*** Opening of Given data ***

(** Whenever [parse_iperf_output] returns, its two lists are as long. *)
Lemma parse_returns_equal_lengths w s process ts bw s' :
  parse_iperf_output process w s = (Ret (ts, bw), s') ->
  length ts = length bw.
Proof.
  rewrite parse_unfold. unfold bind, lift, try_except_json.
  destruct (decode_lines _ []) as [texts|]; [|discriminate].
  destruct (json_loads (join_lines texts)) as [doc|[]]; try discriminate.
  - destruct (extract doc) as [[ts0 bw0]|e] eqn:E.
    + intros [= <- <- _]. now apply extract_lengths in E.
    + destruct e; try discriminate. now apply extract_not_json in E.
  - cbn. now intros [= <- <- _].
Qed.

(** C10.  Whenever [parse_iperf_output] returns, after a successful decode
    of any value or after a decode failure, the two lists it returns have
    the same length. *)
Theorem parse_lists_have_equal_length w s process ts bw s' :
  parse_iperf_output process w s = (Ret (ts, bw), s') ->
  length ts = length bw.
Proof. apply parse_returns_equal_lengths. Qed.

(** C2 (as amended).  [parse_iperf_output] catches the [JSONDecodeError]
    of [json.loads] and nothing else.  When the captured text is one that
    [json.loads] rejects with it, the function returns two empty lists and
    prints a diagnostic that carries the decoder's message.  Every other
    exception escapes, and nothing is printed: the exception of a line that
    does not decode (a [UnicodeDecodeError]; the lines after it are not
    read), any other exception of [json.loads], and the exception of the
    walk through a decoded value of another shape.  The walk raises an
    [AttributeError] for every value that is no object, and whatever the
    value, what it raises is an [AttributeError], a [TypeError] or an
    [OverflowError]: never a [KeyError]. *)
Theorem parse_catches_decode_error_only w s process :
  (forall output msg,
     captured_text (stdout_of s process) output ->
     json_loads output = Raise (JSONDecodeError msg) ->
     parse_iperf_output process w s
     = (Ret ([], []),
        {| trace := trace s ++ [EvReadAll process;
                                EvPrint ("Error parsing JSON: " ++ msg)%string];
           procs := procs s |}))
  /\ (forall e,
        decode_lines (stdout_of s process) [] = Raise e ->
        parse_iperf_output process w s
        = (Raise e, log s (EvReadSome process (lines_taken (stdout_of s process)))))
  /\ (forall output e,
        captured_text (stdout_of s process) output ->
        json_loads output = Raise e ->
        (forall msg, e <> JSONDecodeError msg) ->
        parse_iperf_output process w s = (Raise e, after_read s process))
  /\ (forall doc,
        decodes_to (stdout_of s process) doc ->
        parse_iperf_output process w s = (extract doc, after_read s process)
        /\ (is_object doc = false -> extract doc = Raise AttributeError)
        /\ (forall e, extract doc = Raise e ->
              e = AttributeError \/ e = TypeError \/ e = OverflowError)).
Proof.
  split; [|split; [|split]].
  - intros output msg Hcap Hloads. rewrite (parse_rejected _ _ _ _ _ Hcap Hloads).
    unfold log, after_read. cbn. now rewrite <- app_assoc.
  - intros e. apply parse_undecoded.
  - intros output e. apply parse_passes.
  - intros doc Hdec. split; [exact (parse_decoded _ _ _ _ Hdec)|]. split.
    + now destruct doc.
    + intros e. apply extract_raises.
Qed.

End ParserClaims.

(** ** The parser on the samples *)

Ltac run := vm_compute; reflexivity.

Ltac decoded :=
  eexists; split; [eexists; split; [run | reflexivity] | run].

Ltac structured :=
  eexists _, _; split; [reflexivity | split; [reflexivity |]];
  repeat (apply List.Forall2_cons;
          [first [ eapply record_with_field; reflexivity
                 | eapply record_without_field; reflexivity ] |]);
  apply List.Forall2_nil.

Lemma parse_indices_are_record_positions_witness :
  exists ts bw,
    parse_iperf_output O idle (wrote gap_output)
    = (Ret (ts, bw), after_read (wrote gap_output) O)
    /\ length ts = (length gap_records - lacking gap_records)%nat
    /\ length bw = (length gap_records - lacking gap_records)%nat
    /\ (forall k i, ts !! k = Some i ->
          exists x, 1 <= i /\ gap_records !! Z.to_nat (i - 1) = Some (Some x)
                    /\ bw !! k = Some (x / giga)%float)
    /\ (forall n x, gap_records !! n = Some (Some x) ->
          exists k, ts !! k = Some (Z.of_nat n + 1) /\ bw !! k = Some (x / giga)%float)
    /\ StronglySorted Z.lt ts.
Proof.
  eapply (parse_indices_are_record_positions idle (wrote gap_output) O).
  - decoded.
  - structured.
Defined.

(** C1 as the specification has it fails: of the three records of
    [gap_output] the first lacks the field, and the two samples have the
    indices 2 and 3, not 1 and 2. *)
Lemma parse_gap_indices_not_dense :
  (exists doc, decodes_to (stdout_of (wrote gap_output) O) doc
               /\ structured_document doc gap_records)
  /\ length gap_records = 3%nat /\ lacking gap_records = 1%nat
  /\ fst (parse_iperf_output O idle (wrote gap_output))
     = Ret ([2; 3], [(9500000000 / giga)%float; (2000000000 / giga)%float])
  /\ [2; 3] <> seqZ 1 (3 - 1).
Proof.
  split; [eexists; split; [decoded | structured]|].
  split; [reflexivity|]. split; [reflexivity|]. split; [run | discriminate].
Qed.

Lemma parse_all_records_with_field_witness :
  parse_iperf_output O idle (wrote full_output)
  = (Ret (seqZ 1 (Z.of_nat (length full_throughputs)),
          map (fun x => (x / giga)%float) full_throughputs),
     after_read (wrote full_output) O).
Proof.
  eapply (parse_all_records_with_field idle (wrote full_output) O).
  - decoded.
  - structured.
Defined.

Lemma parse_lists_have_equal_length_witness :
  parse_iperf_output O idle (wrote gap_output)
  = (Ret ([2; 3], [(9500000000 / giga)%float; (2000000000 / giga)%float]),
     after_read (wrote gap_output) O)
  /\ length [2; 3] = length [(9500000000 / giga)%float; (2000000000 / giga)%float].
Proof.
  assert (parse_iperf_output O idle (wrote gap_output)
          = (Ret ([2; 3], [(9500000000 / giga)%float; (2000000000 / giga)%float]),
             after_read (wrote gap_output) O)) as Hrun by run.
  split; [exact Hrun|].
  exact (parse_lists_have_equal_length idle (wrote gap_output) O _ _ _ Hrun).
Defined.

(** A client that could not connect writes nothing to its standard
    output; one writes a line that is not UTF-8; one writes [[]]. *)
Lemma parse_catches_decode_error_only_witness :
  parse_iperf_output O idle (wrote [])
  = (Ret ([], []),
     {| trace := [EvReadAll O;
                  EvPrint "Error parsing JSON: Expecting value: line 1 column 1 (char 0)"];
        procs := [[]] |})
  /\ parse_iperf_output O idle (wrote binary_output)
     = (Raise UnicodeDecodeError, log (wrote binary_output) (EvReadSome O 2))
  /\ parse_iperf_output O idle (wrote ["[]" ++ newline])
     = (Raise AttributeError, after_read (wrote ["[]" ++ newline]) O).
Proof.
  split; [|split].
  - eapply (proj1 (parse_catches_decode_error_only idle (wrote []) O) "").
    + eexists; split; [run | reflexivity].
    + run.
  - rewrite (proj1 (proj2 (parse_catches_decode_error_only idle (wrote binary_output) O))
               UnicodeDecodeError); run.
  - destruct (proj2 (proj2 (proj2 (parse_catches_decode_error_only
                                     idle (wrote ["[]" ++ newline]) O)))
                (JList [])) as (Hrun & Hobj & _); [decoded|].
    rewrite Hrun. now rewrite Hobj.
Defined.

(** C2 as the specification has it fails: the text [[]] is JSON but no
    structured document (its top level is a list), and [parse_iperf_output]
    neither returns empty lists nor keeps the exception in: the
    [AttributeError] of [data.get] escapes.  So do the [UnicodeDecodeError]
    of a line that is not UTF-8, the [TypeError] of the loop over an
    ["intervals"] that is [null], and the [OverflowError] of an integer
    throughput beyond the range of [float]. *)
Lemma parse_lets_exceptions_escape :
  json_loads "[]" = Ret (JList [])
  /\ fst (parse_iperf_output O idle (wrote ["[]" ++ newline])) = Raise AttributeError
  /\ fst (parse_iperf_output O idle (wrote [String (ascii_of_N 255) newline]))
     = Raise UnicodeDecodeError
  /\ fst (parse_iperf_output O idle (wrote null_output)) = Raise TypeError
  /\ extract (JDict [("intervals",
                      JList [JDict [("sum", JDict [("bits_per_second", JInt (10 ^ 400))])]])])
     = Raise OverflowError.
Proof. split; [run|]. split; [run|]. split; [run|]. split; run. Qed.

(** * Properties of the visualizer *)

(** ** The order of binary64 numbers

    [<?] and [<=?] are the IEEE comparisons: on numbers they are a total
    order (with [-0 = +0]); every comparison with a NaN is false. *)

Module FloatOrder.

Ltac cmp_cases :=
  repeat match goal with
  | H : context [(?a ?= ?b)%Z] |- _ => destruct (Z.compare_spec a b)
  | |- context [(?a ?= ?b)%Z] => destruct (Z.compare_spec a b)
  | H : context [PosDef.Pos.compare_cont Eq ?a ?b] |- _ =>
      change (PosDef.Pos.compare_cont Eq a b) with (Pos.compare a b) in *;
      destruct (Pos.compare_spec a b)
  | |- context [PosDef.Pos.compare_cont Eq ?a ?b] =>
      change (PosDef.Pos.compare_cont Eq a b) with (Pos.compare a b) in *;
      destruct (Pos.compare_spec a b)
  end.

*** Close of Given data ***

What is expected
Filter the entries down to the lines holding the string "writes". Copy each of those lines.

Exercise result
(** A client that could not connect writes nothing to its standard
    output; one writes a line that is not UTF-8; one writes [[]]. *)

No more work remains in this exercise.